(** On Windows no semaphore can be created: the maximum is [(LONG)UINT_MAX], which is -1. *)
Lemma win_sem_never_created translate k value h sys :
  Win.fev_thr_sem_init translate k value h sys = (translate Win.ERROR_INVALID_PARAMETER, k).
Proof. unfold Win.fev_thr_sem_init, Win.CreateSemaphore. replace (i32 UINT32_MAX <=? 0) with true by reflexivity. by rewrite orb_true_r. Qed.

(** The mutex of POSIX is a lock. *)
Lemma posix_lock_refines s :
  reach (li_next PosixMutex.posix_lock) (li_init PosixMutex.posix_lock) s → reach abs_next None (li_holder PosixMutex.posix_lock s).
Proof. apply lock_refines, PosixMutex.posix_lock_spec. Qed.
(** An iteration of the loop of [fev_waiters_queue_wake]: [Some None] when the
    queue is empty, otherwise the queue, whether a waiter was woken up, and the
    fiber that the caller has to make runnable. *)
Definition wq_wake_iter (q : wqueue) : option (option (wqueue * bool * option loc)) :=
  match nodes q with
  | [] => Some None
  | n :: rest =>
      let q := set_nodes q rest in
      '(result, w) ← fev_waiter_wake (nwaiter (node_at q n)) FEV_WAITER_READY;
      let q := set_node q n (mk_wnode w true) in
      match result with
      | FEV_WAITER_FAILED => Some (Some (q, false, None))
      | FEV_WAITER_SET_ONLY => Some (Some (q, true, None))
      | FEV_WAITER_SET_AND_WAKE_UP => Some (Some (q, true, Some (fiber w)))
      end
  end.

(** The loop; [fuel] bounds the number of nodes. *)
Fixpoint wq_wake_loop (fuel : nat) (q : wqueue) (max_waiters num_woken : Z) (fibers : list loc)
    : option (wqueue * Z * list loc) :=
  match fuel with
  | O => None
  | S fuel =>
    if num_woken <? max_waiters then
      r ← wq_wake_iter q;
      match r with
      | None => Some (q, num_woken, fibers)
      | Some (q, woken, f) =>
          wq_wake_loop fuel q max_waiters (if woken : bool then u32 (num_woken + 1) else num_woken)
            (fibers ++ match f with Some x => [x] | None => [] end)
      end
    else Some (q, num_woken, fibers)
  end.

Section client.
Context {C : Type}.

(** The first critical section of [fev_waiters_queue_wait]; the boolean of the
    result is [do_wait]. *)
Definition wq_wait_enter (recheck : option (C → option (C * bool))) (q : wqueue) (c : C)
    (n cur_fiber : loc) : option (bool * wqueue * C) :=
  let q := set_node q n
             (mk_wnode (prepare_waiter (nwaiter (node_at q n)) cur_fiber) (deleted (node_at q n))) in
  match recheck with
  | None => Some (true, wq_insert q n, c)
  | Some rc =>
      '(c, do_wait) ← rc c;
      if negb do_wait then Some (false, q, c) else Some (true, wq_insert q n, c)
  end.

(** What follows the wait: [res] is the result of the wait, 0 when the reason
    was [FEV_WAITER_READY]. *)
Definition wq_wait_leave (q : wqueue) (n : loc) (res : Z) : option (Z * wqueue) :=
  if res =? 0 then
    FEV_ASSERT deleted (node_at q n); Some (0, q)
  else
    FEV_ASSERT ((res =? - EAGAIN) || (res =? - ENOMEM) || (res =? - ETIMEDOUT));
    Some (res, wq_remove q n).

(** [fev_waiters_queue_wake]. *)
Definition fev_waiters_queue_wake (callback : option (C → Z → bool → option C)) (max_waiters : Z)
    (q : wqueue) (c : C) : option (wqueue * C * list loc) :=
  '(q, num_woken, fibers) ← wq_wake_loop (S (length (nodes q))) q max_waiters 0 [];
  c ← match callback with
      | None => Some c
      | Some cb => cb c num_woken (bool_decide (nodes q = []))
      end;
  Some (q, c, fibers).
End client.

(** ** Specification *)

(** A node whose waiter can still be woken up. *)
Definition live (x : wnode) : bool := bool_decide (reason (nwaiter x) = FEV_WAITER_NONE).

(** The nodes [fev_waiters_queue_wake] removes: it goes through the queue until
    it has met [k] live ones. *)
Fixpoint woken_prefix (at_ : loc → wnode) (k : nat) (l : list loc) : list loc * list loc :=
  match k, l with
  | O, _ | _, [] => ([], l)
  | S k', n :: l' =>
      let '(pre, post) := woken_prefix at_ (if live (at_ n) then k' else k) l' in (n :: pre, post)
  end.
──────────────────────────────
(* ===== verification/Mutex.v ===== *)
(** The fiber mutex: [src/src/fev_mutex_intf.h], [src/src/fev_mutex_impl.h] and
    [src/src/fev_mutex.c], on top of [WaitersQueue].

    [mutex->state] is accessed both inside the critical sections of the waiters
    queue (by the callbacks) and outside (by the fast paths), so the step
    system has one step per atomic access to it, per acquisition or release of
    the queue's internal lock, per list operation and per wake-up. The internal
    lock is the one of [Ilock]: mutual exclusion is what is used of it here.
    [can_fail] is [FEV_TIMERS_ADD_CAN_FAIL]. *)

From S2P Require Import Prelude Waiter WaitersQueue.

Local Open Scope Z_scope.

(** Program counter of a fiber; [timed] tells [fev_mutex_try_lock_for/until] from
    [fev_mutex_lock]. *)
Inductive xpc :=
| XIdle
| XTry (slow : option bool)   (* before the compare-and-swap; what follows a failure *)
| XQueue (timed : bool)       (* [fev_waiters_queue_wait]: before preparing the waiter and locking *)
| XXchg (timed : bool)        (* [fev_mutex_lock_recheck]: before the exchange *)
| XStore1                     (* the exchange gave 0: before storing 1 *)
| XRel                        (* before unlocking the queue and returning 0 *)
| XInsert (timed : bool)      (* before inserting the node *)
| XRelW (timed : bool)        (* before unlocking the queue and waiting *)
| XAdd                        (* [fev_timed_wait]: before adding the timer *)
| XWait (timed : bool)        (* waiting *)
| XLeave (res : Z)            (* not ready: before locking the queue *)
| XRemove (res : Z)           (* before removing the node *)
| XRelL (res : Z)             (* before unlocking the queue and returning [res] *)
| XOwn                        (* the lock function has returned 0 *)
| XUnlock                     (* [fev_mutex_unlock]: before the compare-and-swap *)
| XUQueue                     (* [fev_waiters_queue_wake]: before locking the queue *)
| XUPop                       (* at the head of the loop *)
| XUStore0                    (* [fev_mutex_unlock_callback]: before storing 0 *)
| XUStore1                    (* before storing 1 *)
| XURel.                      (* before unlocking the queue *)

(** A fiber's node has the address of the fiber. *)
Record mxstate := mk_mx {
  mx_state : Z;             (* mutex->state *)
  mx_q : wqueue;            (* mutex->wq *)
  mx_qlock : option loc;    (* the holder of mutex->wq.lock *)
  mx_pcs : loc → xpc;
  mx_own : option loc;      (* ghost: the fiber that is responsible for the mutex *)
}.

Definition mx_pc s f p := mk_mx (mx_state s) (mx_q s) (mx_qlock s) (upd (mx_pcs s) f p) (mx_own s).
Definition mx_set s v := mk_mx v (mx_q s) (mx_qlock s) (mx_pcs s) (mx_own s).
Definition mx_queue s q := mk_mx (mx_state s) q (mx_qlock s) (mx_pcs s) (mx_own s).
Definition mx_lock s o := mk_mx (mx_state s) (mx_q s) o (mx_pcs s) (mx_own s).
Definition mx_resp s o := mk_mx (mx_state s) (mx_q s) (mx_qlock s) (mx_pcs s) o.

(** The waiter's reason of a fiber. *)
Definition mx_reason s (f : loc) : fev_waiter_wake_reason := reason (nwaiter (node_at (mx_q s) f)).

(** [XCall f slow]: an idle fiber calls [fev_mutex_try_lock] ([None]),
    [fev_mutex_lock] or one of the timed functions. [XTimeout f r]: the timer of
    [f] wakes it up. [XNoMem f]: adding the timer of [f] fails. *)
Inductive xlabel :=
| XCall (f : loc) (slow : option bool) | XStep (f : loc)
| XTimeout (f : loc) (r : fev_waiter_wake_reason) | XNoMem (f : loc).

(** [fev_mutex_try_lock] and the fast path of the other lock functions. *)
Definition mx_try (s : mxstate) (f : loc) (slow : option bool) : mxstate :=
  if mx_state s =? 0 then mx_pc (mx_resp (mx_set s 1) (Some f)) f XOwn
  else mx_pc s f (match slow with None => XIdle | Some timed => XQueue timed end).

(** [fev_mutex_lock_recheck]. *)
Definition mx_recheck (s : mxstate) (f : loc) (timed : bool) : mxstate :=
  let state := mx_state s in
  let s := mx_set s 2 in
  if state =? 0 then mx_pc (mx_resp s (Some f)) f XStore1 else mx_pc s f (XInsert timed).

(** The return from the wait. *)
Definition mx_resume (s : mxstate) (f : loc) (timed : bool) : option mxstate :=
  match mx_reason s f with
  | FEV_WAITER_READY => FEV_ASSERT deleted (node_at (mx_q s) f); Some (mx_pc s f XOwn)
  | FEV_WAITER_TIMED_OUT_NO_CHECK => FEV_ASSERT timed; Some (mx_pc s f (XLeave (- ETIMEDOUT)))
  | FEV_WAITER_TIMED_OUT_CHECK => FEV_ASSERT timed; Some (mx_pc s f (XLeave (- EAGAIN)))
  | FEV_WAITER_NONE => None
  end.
──────────────────────────────
:: INSTRUCTIONS FOR THE TASK ::
Give back precisely the lines above that start at the line containing "Proof. unfold Win.fev_thr_sem_init, Win.CreateSemaphore." and end at the line containing "q n)) FEV_WAITER_READY;", inclusive. No other lines belong in the output.

:: OUTPUT ::
Proof. unfold Win.fev_thr_sem_init, Win.CreateSemaphore. replace (i32 UINT32_MAX <=? 0) with true by reflexivity. by rewrite orb_true_r. Qed.

(** The mutex of POSIX is a lock. *)
Lemma posix_lock_refines s :
  reach (li_next PosixMutex.posix_lock) (li_init PosixMutex.posix_lock) s → reach abs_next None (li_holder PosixMutex.posix_lock s).
Proof. apply lock_refines, PosixMutex.posix_lock_spec. Qed.
(** An iteration of the loop of [fev_waiters_queue_wake]: [Some None] when the
    queue is empty, otherwise the queue, whether a waiter was woken up, and the
    fiber that the caller has to make runnable. *)
Definition wq_wake_iter (q : wqueue) : option (option (wqueue * bool * option loc)) :=
  match nodes q with
  | [] => Some None
  | n :: rest =>
      let q := set_nodes q rest in
      '(result, w) ← fev_waiter_wake (nwaiter (node_at q n)) FEV_WAITER_READY;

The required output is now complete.